Text of statute as originally enacted

= Termination of the Present War (Definition) Act 1918 =

Act of the Parliament of the United Kingdom

The Termination of the Present War (Definition) Act 1918 was an act of the Parliament of the United Kingdom passed in 1918.

This act made provision and offered guidance as regards how the British Government would determine that the First World War had come to an end. Discretion was granted to His Majesty in Council to issue orders, which would legally determine the matter.

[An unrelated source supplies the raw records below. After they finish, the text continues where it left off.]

(* ===== verification/Settle.v ===== *)
(** * A pass of the pool reconciler settles

    The proof that a pass whose every change was made leaves nothing for the next pass to
    do.  What a pass wants of one row depends on the row and the hosts alone ([target]);
    the plan asks for exactly the targets and the missing pools ([fold_changes]); a row
    written to its target has no target ([target_applied]), and neither has a new row
    ([target_created]). *)
From Stdlib Require Import ZArith Lia Ascii String.
From stdpp Require Import base strings list gmap.
From S2P Require Import Prelude GoFloat GoString Naming Names Store StoreNames Phrases Resources Labels SizeClass Placement Plan AutoPools Reconcile.
Local Open Scope string_scope.
Local Open Scope list_scope.
Local Open Scope Z_scope.


(** ** Keys *)
Definition archs : list string := [ArchAMD64; ArchARM64].

Lemma NormalizeArch_cases s : NormalizeArch s = "" \/ NormalizeArch s ∈ archs.
Proof. unfold NormalizeArch, archs. destruct (str_in _ _); [right; set_solver|]. destruct (str_in _ _); [right; set_solver|by left]. Qed.

Lemma SizeClass_Valid_cases c : SizeClass_Valid c = true -> c ∈ SizeClasses.
Proof.
  unfold SizeClass_Valid, Rank, SizeClasses. destruct (str_eqb c SizeSmall) eqn:E1; [apply str_eqb_eq in E1; set_solver|].
  destruct (str_eqb c SizeMedium) eqn:E2; [apply str_eqb_eq in E2; set_solver|].
  destruct (str_eqb c SizeLarge) eqn:E3; [apply str_eqb_eq in E3; set_solver|done].
Qed.

Lemma ParseAutoKey_cases key arch class : ParseAutoKey key = Some (arch, class) -> arch ∈ archs /\ class ∈ SizeClasses.
Proof.
  unfold ParseAutoKey, ParseSizeClass. destruct (strings_Cut key "/") as [[a c] found]. cbv zeta. case_match eqn:E; [done|]. intros [= <- <-].
  rewrite !orb_false_iff, !negb_false_iff, str_eqb_eq in E. destruct E as (((_ & Ha) & Hne) & Hv). split; [|by apply SizeClass_Valid_cases].
  destruct (NormalizeArch_cases a) as [E|E]; rewrite Ha in E; [by subst|done].
Qed.

(** A fact of the six keys there are. *)
Ltac each_key Ha Hc :=
  unfold archs, SizeClasses in Ha, Hc;
  repeat match goal with
  | H : _ ∈ [] |- _ => by apply elem_of_nil in H
  | H : _ ∈ _ :: _ |- _ => apply elem_of_cons in H as [-> | H]
  end; vm_compute; try done.

Lemma ParseAutoKey_key arch class : arch ∈ archs -> class ∈ SizeClasses -> ParseAutoKey (AutoPoolKey arch class) = Some (arch, class).
Proof. intros Ha Hc. each_key Ha Hc. Qed.

Lemma AutoPoolLabels_twice arch class : arch ∈ archs -> class ∈ SizeClasses ->
  NormalizeLabels (NormalizeLabels (AutoPoolLabels arch class)) = NormalizeLabels (AutoPoolLabels arch class).
Proof. intros Ha Hc. each_key Ha Hc. Qed.

Lemma Normalized_arch arch : arch ∈ archs ->
  Normalized {| pl_OS := ""; pl_OSVersion := ""; pl_Arch := arch |} = {| pl_OS := ""; pl_OSVersion := ""; pl_Arch := arch |}.
Proof. intros Ha. assert (Hc : "small" ∈ SizeClasses) by (unfold SizeClasses; set_solver). each_key Ha Hc. Qed.

(** The keys of the groups are keys. *)
Definition key_of (key : string) (g : autoGroup) : Prop :=
  key = AutoPoolKey (ag_arch g) (ag_class g) /\ ag_arch g ∈ archs /\ ag_class g ∈ SizeClasses.

Lemma autoClassOf_cases h inp arch class : autoClassOf h inp = inl (arch, class) -> arch ∈ archs /\ class ∈ SizeClasses.
Proof.
  unfold autoClassOf. repeat (case_match; try done). intros [= <- <-]. split; [|by apply SizeClass_Valid_cases].
  destruct (NormalizeArch_cases (h_Arch h)) as [E|E]; [|done]. rewrite E in *. done.
Qed.

Lemma groupHosts_keys inp : map_Forall key_of (gs_groups (groupHosts inp)).
Proof.
  unfold groupHosts. generalize (sortedHosts (ai_Hosts inp)). intros l.
  match goal with |- context [foldl _ ?s l] => assert (H0 : map_Forall key_of (gs_groups s)) by apply map_Forall_empty; revert H0; generalize s end.
  induction l as [|h l IH]; intros s Hs; [done|]. simpl. apply IH. unfold group_step. destruct (autoClassOf h inp) as [[a c]|r] eqn:E; [|done].
  destruct (autoClassOf_cases _ _ _ _ E) as [Ha Hc]. cbn [gs_groups]. apply map_Forall_insert_2; [|done].
  destruct (gs_groups s !! AutoPoolKey a c) as [g|] eqn:Eg; cbn [from_option default]; [by apply Hs in Eg|by split].
Qed.

(** ** What a pass wants of a row *)
Section Settle.
Context (inp : AutoPoolInput) (fleet : Runners).

Let base : AutoPoolInput := passInput inp fleet [] ∅.
Let groups : gmap string autoGroup := gs_groups (groupHosts inp).

(** The limits or the switch would change. *)
Definition derived (p d : Pool) : bool :=
  negb (p_MinRunners p =? p_MinRunners d) || negb (p_MaxRunners p =? p_MaxRunners d) || negb (Bool.eqb (p_Enabled p) (p_Enabled d)).

(** The pool a row is to become, when it is to change. *)
Definition target (p : Pool) : option Pool :=
  if negb (FromHosts p) then None
  else if str_eqb (p_InstallationID p) (ai_InstallationID inp) then
    match ParseAutoKey (p_AutoKey p) with
    | None => None
    | Some (arch, class) =>
        let '(d, reshaped, _) := desiredPool base p arch class (membersOf (Some p) (groups !! p_AutoKey p)) in
        if negb (derived p d) && negb reshaped then None else Some d
    end
  else if negb (negb (p_Enabled p) && (p_MaxRunners p =? 0)) then Some (p_with_limits p 0 0 false) else None.

(** *** A reshaped pool is in shape *)
Definition in_shape (p : Pool) (arch class : string) : Prop := snd (reshape base p arch class) = false.

Lemma Platform_eqb_eq a b : Platform_eqb a b = true <-> a = b.
Proof.
  unfold Platform_eqb. rewrite !andb_true_iff, !str_eqb_eq. destruct a, b; simpl. split; [by intros ((-> & ->) & ->)|by intros [= -> -> ->]].
Qed.
Lemma DockerMode_eqb_eq a b : DockerMode_eqb a b = true <-> a = b.
Proof. by destruct a, b. Qed.
Lemma Resources_eqb_zero : Resources_eqb zero_Resources zero_Resources = true.
Proof. vm_compute. reflexivity. Qed.
Lemma sameSelector_refl class : sameSelector {[ LabelSize := class ]} {[ LabelSize := class ]} = true.
Proof.
  unfold sameSelector. rewrite map_size_singleton, map_to_list_singleton. simpl. unfold map_get.
  rewrite lookup_singleton_eq. simpl. by rewrite str_eqb_refl.
Qed.

(** The row [ApplyAutoPool] leaves has every fixed field of the reshaped pool. *)
Lemma reshape_applied p arch class min max on : arch ∈ archs -> class ∈ SizeClasses ->
  let s := fst (reshape base p arch class) in
  let q := applied (p_with_limits s min max on) p in
  in_shape q arch class /\ bare (fst (reshape base q arch class)) = bare s.
Proof.
  intros Ha Hc s q. set (want := NewAutoPool base arch class (p_Backend p)).
  assert (Hl : NormalizeLabels (p_Labels s) = NormalizeLabels (p_Labels want)).
  { change (p_Labels s) with (if labels_eqb (p_Labels p) (p_Labels want) then p_Labels p else p_Labels want).
    unfold labels_eqb. by case_bool_decide. }
  assert (Hp : p_Platform s = p_Platform want).
  { change (p_Platform s) with (if Platform_eqb (p_Platform p) (p_Platform want) then p_Platform p else p_Platform want).
    destruct (Platform_eqb _ _) eqn:E; [by apply Platform_eqb_eq in E|done]. }
  assert (Hs : sameSelector (p_HostSelector s) (p_HostSelector want) = true).
  { change (p_HostSelector s) with (if sameSelector (p_HostSelector p) (p_HostSelector want) then p_HostSelector p else p_HostSelector want).
    destruct (sameSelector (p_HostSelector p) _) eqn:E; [done|]. apply sameSelector_refl. }
  assert (Hm : p_DockerMode s = p_DockerMode want).
  { change (p_DockerMode s) with (if DockerMode_eqb (p_DockerMode p) (p_DockerMode want) then p_DockerMode p else p_DockerMode want).
    destruct (DockerMode_eqb _ _) eqn:E; [by apply DockerMode_eqb_eq in E|done]. }
  assert (Hr : Resources_eqb (p_Resources s) zero_Resources = true).
  { change (p_Resources s) with (if Resources_eqb (p_Resources p) zero_Resources then p_Resources p else zero_Resources).
    destruct (Resources_eqb (p_Resources p) _) eqn:E; [done|apply Resources_eqb_zero]. }
  assert (El : labels_eqb (p_Labels q) (p_Labels want) = true).
  { unfold labels_eqb. apply bool_decide_eq_true. change (p_Labels q) with (NormalizeLabels (p_Labels s)). rewrite Hl.
    by apply AutoPoolLabels_twice. }
  assert (Ep : Platform_eqb (p_Platform q) (p_Platform want) = true).
  { apply Platform_eqb_eq. change (p_Platform q) with (Normalized (p_Platform s)). rewrite Hp. by apply Normalized_arch. }
  assert (Em : DockerMode_eqb (p_DockerMode q) (p_DockerMode want) = true) by (by apply DockerMode_eqb_eq).
  assert (Es : sameSelector (p_HostSelector q) (p_HostSelector want) = true) by done.
  assert (Er : Resources_eqb (p_Resources q) zero_Resources = true) by done.
  unfold in_shape, reshape at 1 2. change (p_Backend q) with (p_Backend p). fold want. cbv zeta.
  rewrite El, Ep, Em, Es, Er. split; reflexivity.
Qed.

(** The limits and the switch, from the operator's settings and the hosts. *)
Definition limits (p : Pool) (slots : Z) (members : list Host) : Z * Z * bool :=
  let some := negb (Nat.eqb (length members) 0) in
  let mx := capped slots (p_AutoCap p) in
  (if some then Z.min (p_AutoMin p) mx else 0, if some then mx else 0, some && negb (p_AutoPaused p)).

Definition with_limits (p : Pool) (l : Z * Z * bool) : Pool := p_with_limits p (fst (fst l)) (snd (fst l)) (snd l).

Lemma desiredPool_eq p arch class members :
  desiredPool base p arch class members =
  let s := fst (reshape base p arch class) in
  let slots := autoSlots s members (sizingPool fleet) in
  (with_limits s (limits p slots members), snd (reshape base p arch class), slots).
Proof. reflexivity. Qed.

(** A row in shape that has its limits is left alone. *)
Lemma target_quiet p arch class :
  FromHosts p = true -> p_InstallationID p = ai_InstallationID inp -> ParseAutoKey (p_AutoKey p) = Some (arch, class) ->
  in_shape p arch class ->
  let members := membersOf (Some p) (groups !! p_AutoKey p) in
  (p_MinRunners p, p_MaxRunners p, p_Enabled p) =
    limits p (autoSlots (fst (reshape base p arch class)) members (sizingPool fleet)) members ->
  target p = None.
Proof.
  intros Hf Hi Hk Hs members Hl. unfold target. rewrite Hf, Hi, str_eqb_refl, Hk. cbn [negb]. fold members. rewrite desiredPool_eq. cbv zeta.
  rewrite <- Hl, Hs. unfold derived, with_limits. cbn [fst snd p_MinRunners p_MaxRunners p_Enabled p_with_limits].
  by rewrite !Z.eqb_refl, Bool.eqb_reflx.
Qed.

Lemma target_applied p a : target p = Some a -> target (applied a p) = None.
Proof.
  intros H. unfold target in H. destruct (FromHosts p) eqn:Hf; [|done]. cbn [negb] in H.
  destruct (str_eqb (p_InstallationID p) _) eqn:Hi.
  - apply str_eqb_eq in Hi. destruct (ParseAutoKey (p_AutoKey p)) as [[arch class]|] eqn:Hk; [|done].
    destruct (ParseAutoKey_cases _ _ _ Hk) as [Ha Hc]. rewrite desiredPool_eq in H. cbv beta iota zeta in H.
    destruct (_ && _) in H; [done|]. apply (inj Some) in H as <-.
    set (members := membersOf _ _). set (s := fst (reshape base p arch class)). set (l := limits _ _ _).
    destruct (reshape_applied p arch class (fst (fst l)) (snd (fst l)) (snd l) Ha Hc) as [Hs Hb]. fold s in Hs, Hb.
    refine (target_quiet (applied (with_limits s l) p) arch class Hf Hi Hk Hs _).
    rewrite (autoSlots_bare fleet _ _ _ Hb). change (membersOf (Some _) _) with members. reflexivity.
  - destruct (negb _) in H; [|done]. apply (inj Some) in H as <-. unfold target. change (FromHosts (applied _ p)) with (FromHosts p). rewrite Hf.
    change (p_InstallationID (applied _ p)) with (p_InstallationID p). by rewrite Hi.
Qed.
(* ===== verification/Allocate.v ===== *)
(** * Sharing out the creates (scheduler.go: allocate, shareAcrossTiers, grant)

    After every pool's size has been decided, creates are handed out one at a time:
    first one to each lower tier that has waited an interval, then tier by tier in
    order of priority, a round at a time within a tier. *)
From Stdlib Require Import ZArith Lia Ascii String.
From stdpp Require Import base strings list gmap.
From S2P Require Import Prelude GoFloat GoString Store Phrases Resources History Placement Plan Pools.
Local Open Scope string_scope.
Local Open Scope list_scope.
Local Open Scope Z_scope.

Definition upReason (p : Pool) (busy eligible : Z) (delay : Duration) : string :=
  if (eligible =? 0) || (busy + eligible <? p_MinRunners p) then
    "pool minimum is " +:+ plural (p_MinRunners p) "runner"
  else if delay <=? 0 then plural eligible "job" +:+ " queued"
  else plural eligible "job" +:+ " queued > " +:+ formatDuration delay.

Definition hs_with_need (hs : hostSet) (need : option Requirement) : hostSet :=
  {| hs_readiness := hs_readiness hs; hs_preferReadiness := hs_preferReadiness hs; hs_hosts := hs_hosts hs;
     hs_free := hs_free hs; hs_observedCPU := hs_observedCPU hs; hs_warming := hs_warming hs;
     hs_warmingDinD := hs_warmingDinD hs; hs_left := hs_left hs; hs_alloc := hs_alloc hs;
     hs_promisedMemory := hs_promisedMemory hs; hs_ours := hs_ours hs; hs_now := hs_now hs;
     hs_order := hs_order hs; hs_need := need |}.
(** The plan's actions are the pools' own actions, each once, and every
    action that frees room comes before every create. *)
Theorem Decide_frees_before_creating (s : Snapshot) (plan : Plan) :
  Decide s = Some plan ->
  Permutation (plan_Actions plan) (concat (pp_Actions <$> plan_Pools plan)) /\
  exists cleanup cs, plan_Actions plan = cleanup ++ cs /\
    Forall (fun a => is_create a = false) cleanup /\ Forall (fun a => is_create a = true) cs.
Proof.
  intros (t & plans & st & H)%Decide_pass. split.
  - pose proof (pass_kept_creates H) as Hc. unfold creates_kept in Hc.
    rewrite (pass_actions _ _ _ _ _ H), (pass_pools _ _ _ _ _ H), <- Hc.
    unfold plan_creates. rewrite <- list_fmap_compose. generalize (al_plans st). clear.
    induction l as [|pp l IH]; [done|]. csimpl. rewrite <- IH.
    transitivity ((List.filter (fun a => negb (is_create a)) (pp_Actions pp) ++ List.filter is_create (pp_Actions pp)) ++
      concat ((fun pp => List.filter (fun a => negb (is_create a)) (pp_Actions pp)) <$> l) ++
      concat ((fun pp => List.filter is_create (pp_Actions pp)) <$> l)); [solve_Permutation|].
    f_equiv. apply split_perm.
  - eexists _, _. split; [exact (pass_actions _ _ _ _ _ H)|]. split; apply Forall_forall.
    + intros a Ha. by apply (cleanupOf_elem (al_plans st)) in Ha as [? _].
    + intros a Ha. by eapply pass_create.
Qed.
(* ===== verification/Updates.v ===== *)
(** * What automatic updating does next (updates/plan.go)

    [updates_Decide] reads a snapshot of the controller, its releases, the hosts and the
    open attempts, and says which step to take now: time an attempt out, start, halt,
    finish or cancel a rollout, or ask one machine to update itself.  The planner's fields
    are a record threaded through the methods; a method that returns a bool returns it
    beside the planner it leaves. *)
From Stdlib Require Import ZArith Lia Ascii String Sorting.Sorted.
From stdpp Require Import base strings list gmap.
From S2P Require Import Prelude GoFloat GoString GoText Versions Releases.
Local Open Scope string_scope.
Local Open Scope list_scope.
Local Open Scope Z_scope.

Definition AttemptTimeout : Duration := 90 * Minute.
(** The source's [RetryAfter]. *)
Definition RetryAfter_failure : Duration := 30 * Minute.
Definition MaxFailuresPerTag : Z := 2.

Definition scopeController : string := "controller".
Definition scopeHost : string := "host".
Definition attemptOpen : string := "requested".
Definition attemptFailed : string := "failed".
Definition attemptTimedOut : string := "timed_out".
Definition rolloutRunning : string := "running".
Definition rolloutHalted : string := "halted".
Definition rolloutCanceled : string := "cancelled".
Definition triggerManual : string := "manual".

Record Attempt := {
  an_ID : string;
  an_Scope : string;
  an_HostID : string;
  an_To : string;
  an_State : string;
  an_RequestedAt : Time;
  an_FinishedAt : Time
}.

Record Rollout := {
  ro_ID : string;
  ro_Target : string;
  ro_Trigger : string;
  ro_State : string;
  ro_HostIDs : list string;
  ro_Since : Time;
  ro_CancelledBy : string
}.

Record HostFacts := {
  hf_ID : string;
  hf_Name : string;
  hf_Version : string;
  hf_GOOS : string;
  hf_GOARCH : string;
  hf_Embedded : bool;
  hf_Healthy : bool;
  hf_CanSelfUpdate : bool;
  hf_WhyNot : string;
  hf_ActiveRunners : Z;
  hf_Open : option Attempt;
  hf_Ended : list Attempt
}.

(** A word the planner does not know is read as missing. *)
Inductive HelperState := HelperStateReady | HelperStateMissing | HelperStateUnsupported.

Record updates_Snapshot := {
  us_Now : Time;
  us_Mode : Mode;
  us_Soak : Duration;
  us_Running : string;
  us_GOOS : string;
  us_GOARCH : string;
  us_Releases : list Release;
  us_Helper : HelperState;
  us_HelperWhyNot : string;
  us_Fenced : bool;
  us_HostGraceUntil : Time;
  us_Controller : option Attempt;
  us_ControllerEnded : list Attempt;
  us_Rollout : option Rollout;
  us_LastRollout : option Rollout;
  us_Hosts : list HostFacts
}.

Inductive updates_ActionKind :=
| ActionRequestController | ActionStartRollout | ActionUpdateHost | ActionTimeOut | ActionHalt | ActionFinishRollout | ActionCancelRollout.
#[export] Instance updates_ActionKind_eq_dec : EqDecision updates_ActionKind.
Proof. solve_decision. Defined.

Record updates_Action := { ua_Kind : updates_ActionKind; ua_HostID : string; ua_AttemptID : string; ua_Tag : string; ua_Reason : string }.
Record updates_Plan := { up_Actions : list updates_Action; up_Sentence : string }.

Record planner := {
  pl_s : updates_Snapshot;
  pl_hosts : list HostFacts;
  pl_releases : list Release;
  pl_choice : Target;
  pl_target : string;
  pl_rollout : option Rollout;
  pl_timedOut : gmap string string;
  pl_controllerNote : string;
  pl_plan : updates_Plan
}.

(** ** The planner's copies, in an order of their own *)
Definition host_order : HostFacts -> HostFacts -> comparison :=
  cmp_lex (cmp_on hf_ActiveRunners Z.compare) (cmp_lex (cmp_on hf_Name strings_Compare) (cmp_on hf_ID strings_Compare)).
Definition newline : string := String "010" "".
Definition compareBool : bool -> bool -> comparison := cmp_rev cmp_flag.
Definition release_order : Release -> Release -> comparison :=
  cmp_lex (cmp_on re_Tag strings_Compare) (cmp_lex (cmp_on re_PublishedAt Z.compare) (cmp_lex (cmp_on re_URL strings_Compare)
    (cmp_lex (cmp_on re_Prerelease compareBool) (cmp_lex (cmp_on re_Draft compareBool)
      (cmp_on (fun r => strings_Join (re_Assets r) newline) strings_Compare))))).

Thus the war between the British Empire and the following states ended with respect to:

- Germany on 10 January 1920
- Austria on 16 July 1920
- Bulgaria on 9 August 1920
- Hungary on 26 July 1921
- Turkey on 6 August 1924

For all other purposes, the war was declared to have ended on 31 August 1921.

== Use ==
Many soldiers had enlisted on a "short service" basis as introduced by Kitchener. This meant they had signed up for three years or the "duration of the war", which ever was the longer. This act had an impact as regards how the "duration of the war" was understood. Thus the Termination of the Present War (Definition) Act 1918 was quoted by the War Office in conjunction with the Army of India on 9 May 1919, following the start of the third Anglo-Afghan War. This document explained the armistice of November 1918 was merely a suspension of hostilities. This meant that the Territorials serving in India would be required to remain there until the war itself had ended. This led to enquiries from a number of units as regards whether the new war with Afghanistan would be a factor in continuing the war. This was a particular concern to the lorry drivers of the Royal Army Service Corps, 600 of whom promptly went on strike in Karachi, and refused to entrain for departure to the North West Frontier. Brigadier General William Anderson at first proposed to imprison the strikers and send them back to Great Britain.

Among the actions scheduled for the end of the war were the disestablishment of the Church of England in Wales under the Welsh Church Act 1914 (4 & 5 Geo. 5. c. 91) and the introduction of Irish Home Rule under the Government of Ireland Act 1914 (4 & 5 Geo. 5. c. 90). The Suspensory Act 1914 (c. 88) postponed the relevant parts of the two acts until the end of the war, whose imminence later gave urgency to the passing of the Welsh Church (Temporalities) Act 1919 (9 & 10 Geo. 5. c. 65) and Government of Ireland Act 1920 (10 & 11 Geo. 5. c. 67), which respectively amended and superseded their 1914 equivalents.

== Subsequent developments ==
Section 1(2) of the act was repealed by section 1 of, and the part V of the schedule to, the Statute Law (Repeals) Act 1971, which came into force on 27 July 1971.

The whole act was repealed by section 1(1) of, and part XVII of schedule 1 to, the Statute Law (Repeals) Act 1978, which came into force on 31 July 1978.